361. The lover was asked which one love was greatest in: the lover who lived, or the lover who died. He replied it was in the lover who died. - Why ? - Because it can be no greater in the lover who dies for love, and it can be greater in the lover who lives for love. 
362. Two lovers met each other; one displayed his beloved, the other one understood him. And it was questioned which one was closest to his beloved. And through the solution, the lover came to know the proof of trinity. 
363. - Tell me, fool one: why do you speak so subtly? He answered: - To bring about an opportunity to exalt intelligence to the nobilities of my beloved, and to bring more men to honor, love and serve my beloved. 
364. The lover got drunk from wine, who remembered, understood, and loved the beloved. That wine soaked the beloved with his cryings and with his lover's tears. 
365. Love was arousing and warming up the lover in the remembrance of his beloved; and the beloved cooled him down through tears and cryings, and by forgetting the desires of this world, and by renouncing to vain honorings.
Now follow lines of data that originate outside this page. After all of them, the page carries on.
(** ** Chains of extension headers *)

(** The length of the extension header [nh] at [off]. *)
Definition ext_len (p : list Z) (nh off : Z) : option Z :=
  if (nh =? 0) || (nh =? 43) || (nh =? 60) then units ← get p (off + 1); Some ((units + 1) * 8)
  else if nh =? 51 then units ← get p (off + 1); Some ((units + 2) * 4)
  else None.

(** From [nh] at [off] over the headers [rs] to [nh'] at [off']. *)
Fixpoint walk (p : list Z) (nh off : Z) (rs : list (Z * Z * Z)) (nh' off' : Z) : Prop :=
  match rs with
  | [] => nh' = nh /\ off' = off
  | (h, o, l) :: rs => h = nh /\ o = off /\ ext_len p nh off = Some l /\ 8 <= l /\
      exists next, get p off = Some next /\ walk p next (off + l) rs nh' off'
  end.

Lemma ext_len_8 p nh off l : bytes_ok p -> ext_len p nh off = Some l -> 8 <= l.
Proof.
  intros B. unfold ext_len. destruct (_ || _ || _); [|destruct (nh =? 51); [|done]];
    (destruct (get p (off + 1)) as [u|] eqn:G; [|done]); cbn; intros [= <-]; pose proof (get_u8 _ _ _ B G); width.
Qed.

Lemma walk_le p nh off rs nh' off' : walk p nh off rs nh' off' -> off + 8 * len rs <= off'.
Proof.
  revert nh off. induction rs as [|[[h o] l] rs IH]; cbn [walk]; intros nh off; [intros [_ ->]; change (len []) with 0; lia|].
  intros (_ & _ & _ & Hl & next & _ & W). apply IH in W. rewrite len_cons. lia.
Qed.

(** What the fragmentation walks. *)
Lemma records_walk rounds p total nh off acc nh' rs' : bytes_ok p ->
  extension_records rounds p total nh off acc = Ok (nh', rs') -> off <= total ->
  exists rs off', rs' = acc ++ rs /\ walk p nh off rs nh' off' /\ off' <= total.
Proof.
  intros B. revert nh off acc. induction rounds as [|rounds IH]; intros nh off acc H Ho; cbn [extension_records] in H.
  { injection H as <- <-. exists [], off. by rewrite app_nil_r. }
  cbv zeta beta in H.
  assert (forall l, ext_len p nh off = Some l ->
    (if total <? off + l then Err Truncated
     else next ← idx p off; extension_records rounds p total next (off + l) (acc ++ [(nh, off, l)])) = Ok (nh', rs') ->
    exists rs off', rs' = acc ++ rs /\ walk p nh off rs nh' off' /\ off' <= total) as Step.
  { intros l El Hs. pose proof (ext_len_8 _ _ _ _ B El). ok_step Hs; [done|]. ok_step Hs. apply Z.ltb_ge in Hb.
    apply idx_inv in Hx. destruct (IH _ _ _ Hs Hb) as (rs & off' & -> & Wk & Le).
    exists ((nh, off, l) :: rs), off'. rewrite <- (assoc_L (++)). split_and!; [done| |done]. cbn [walk]. eauto 10. }
  ok_step H; [ok_step H; [done|]; ok_step H|ok_step H; [ok_step H; [done|]; ok_step H|ok_step H; [done|]]].
  - apply idx_inv in Hx. eapply Step; [|exact H]. unfold ext_len. by rewrite Hb, Hx.
  - apply idx_inv in Hx. eapply Step; [|exact H]. unfold ext_len. by rewrite Hb, Hb0, Hx.
  - injection H as <- <-. exists [], off. rewrite app_nil_r. split_and!; [done|by split|done].
Qed.

(** The walk of the first [k] headers. *)
Lemma walk_app p nh off rs1 rs2 nh' off' : walk p nh off (rs1 ++ rs2) nh' off' ->
  exists nhk offk, walk p nh off rs1 nhk offk /\ walk p nhk offk rs2 nh' off'.
Proof.
  revert nh off. induction rs1 as [|[[h o] l] rs1 IH]; intros nh off; cbn [walk app]; [by exists nh, off|].
  intros (-> & -> & El & Hl & next & G & W). destruct (IH _ _ W) as (nhk & offk & W1 & W2). exists nhk, offk. eauto 10.
Qed.

Lemma walk_unique p nh off rs a b c d : walk p nh off rs a b -> walk p nh off rs c d -> a = c /\ b = d.
Proof.
  revert nh off. induction rs as [|[[h o] l] rs IH]; intros nh off; cbn [walk]; [by intros [-> ->] [-> ->]|].
  intros (_ & _ & _ & _ & x & Gx & W) (_ & _ & _ & _ & y & Gy & W'). rewrite Gx in Gy. injection Gy as <-. by eapply IH.
Qed.

Lemma walk_snoc p nh off rs h o l nh' off' : walk p nh off (rs ++ [(h, o, l)]) nh' off' ->
  off <= o /\ off' = o + l /\ 8 <= l /\ get p o = Some nh' /\ walk p nh off rs h o.
Proof.
  intros (nhk & offk & W1 & W2)%walk_app. cbn in W2. destruct W2 as (-> & -> & _ & Hl & next & G & -> & ->).
  pose proof (walk_le _ _ _ _ _ _ W1) as Hw. pose proof (len_nonneg rs). split_and!; done || lia.
Qed.

(** Two packets that agree up to the last header of a walk, but for the number
    that follows it. *)
Lemma walk_transfer p f nh off rs nh' off' q x :
  walk p nh off rs nh' off' -> rs <> [] -> (forall h o l rs', rs = rs' ++ [(h, o, l)] -> o = q) ->
  (forall i, off <= i < off' -> i <> q -> get f i = get p i) -> get f q = Some x -> walk f nh off rs x off'.
Proof.
  revert nh off. induction rs as [|[[h o] l] rs IH]; intros nh off W Hne Hq Hg Hx; [done|].
  cbn [walk] in *. destruct W as (-> & -> & El & Hl & next & G & W). pose proof (walk_le _ _ _ _ _ _ W) as Hw.
  destruct rs as [|r rs].
  - assert (off = q) as -> by (by apply (Hq nh off l [])). destruct W as [-> ->]. split_and!; try done.
    + rewrite <- El. unfold ext_len. by rewrite Hg by lia.
    + exists x. done.
  - assert (off + l <= q) as Hle.
    { destruct (exists_last (l := r :: rs)) as (rs' & [[h o] l'] & E); [done|]. rewrite E in W.
      apply walk_snoc in W as (W & _). rewrite <- (Hq h o l' ((nh, off, l) :: rs')); [lia|]. by rewrite E. }
    assert (ext_len f nh off = Some l) as Elf by (rewrite <- El; unfold ext_len; rewrite len_cons in Hw; pose proof (len_nonneg rs); by rewrite Hg by lia).
    split_and!; try done. exists next. rewrite len_cons in Hw. pose proof (len_nonneg rs). split; [rewrite Hg by lia; done|].
    apply IH; try done; [|intros i Hi; apply Hg; lia].
    intros h o l' rs' E. apply (Hq h o l' ((nh, off, l) :: rs')). by rewrite E.
Qed.

(** Where the fragment header goes: after the headers [rs], whose last one, or
    else the fixed header, has at [prev] the number of what follows. *)
Record insertion (p : list Z) (rs : list (Z * Z * Z)) (ins prev orig nh : Z) : Prop := {
  in_first : get p 6 = Some nh;
  in_walk : walk p nh 40 rs orig ins;
  in_prev : get p prev = Some orig;
  in_last : (rs = [] /\ prev = 6) \/ (exists rs' h l, rs = rs' ++ [(h, prev, l)])
}.

Lemma in_bounds p rs ins prev orig nh : insertion p rs ins prev orig nh ->
  40 <= ins /\ (prev = 6 \/ 40 <= prev) /\ 0 <= prev < ins.
Proof.
  intros [_ W _ L]. pose proof (walk_le _ _ _ _ _ _ W) as Hw. pose proof (len_nonneg rs).
  destruct L as [[-> ->]|(rs' & h & l & ->)]; [lia|]. apply walk_snoc in W. lia.
Qed.

(** The chain behind the insertion: all of its headers, [rs] and then [rs2]. *)
Record chained (p : list Z) (total : Z) (rs rs2 : list (Z * Z * Z)) (nh nhe offe : Z) : Prop := {
  ch_records : extension_records 8 p total nh 40 [] = Ok (nhe, rs ++ rs2);
  ch_walk : walk p nh 40 (rs ++ rs2) nhe offe;
  ch_end : offe <= total;
  ch_last : is_extension nhe = false;
  ch_first : rs = [] -> forall r, head rs2 = Some r -> r.1.1 <> 0
}.

Lemma rposition_nonneg {A} (f : A -> bool) l i : rposition f l = Some i -> 0 <= i.
Proof. revert i. induction l as [|x l IH]; intros i; cbn; [done|]. destruct (rposition f l) as [k|]; [|destruct (f x)]; intros [= <-]; [specialize (IH _ eq_refl)|]; lia. Qed.

Lemma included_none records :
  match rposition (fun r : Z * Z * Z => r.1.1 =? 43) records with
  | Some routing => routing + 1 | None => take_while_count (fun r : Z * Z * Z => r.1.1 =? 0) records end = 0 ->
  forall r, head records = Some r -> r.1.1 <> 0.
Proof.
  destruct (rposition _ records) as [i|] eqn:E; [apply rposition_nonneg in E; lia|]. destruct records as [|r0 rs]; [done|]. intros H r [= <-].
  cbn [take_while_count] in H. intros E0. rewrite E0 in H. cbn in H. assert (forall l, 0 <= take_while_count (fun r : Z * Z * Z => r.1.1 =? 0) l) as N.
  { induction l as [|x l IH]; cbn; [done|]. destruct (_ =? 0); lia. }
  specialize (N rs). lia.
Qed.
And his loving acts grew when the lover remembered who he was sustaining grief and tribulations for, and who the mundane men sustained trouble and persecution for. 
366. - Tell me, fool one: what is this world ? He replied: - It is prison of the lovers and servers of my beloved. - And who places them in prison ? He replied: - Consciousness, love, fear, renunciation, contriction, and the company of evil people; and it is work without reward, whereby punishment is found. Since Blanquerna had to treat on the book of the Art of Contemplation , he decided to finish the Book of the Lover and the Beloved . Which book is finished to the glory and praising of God our Lord.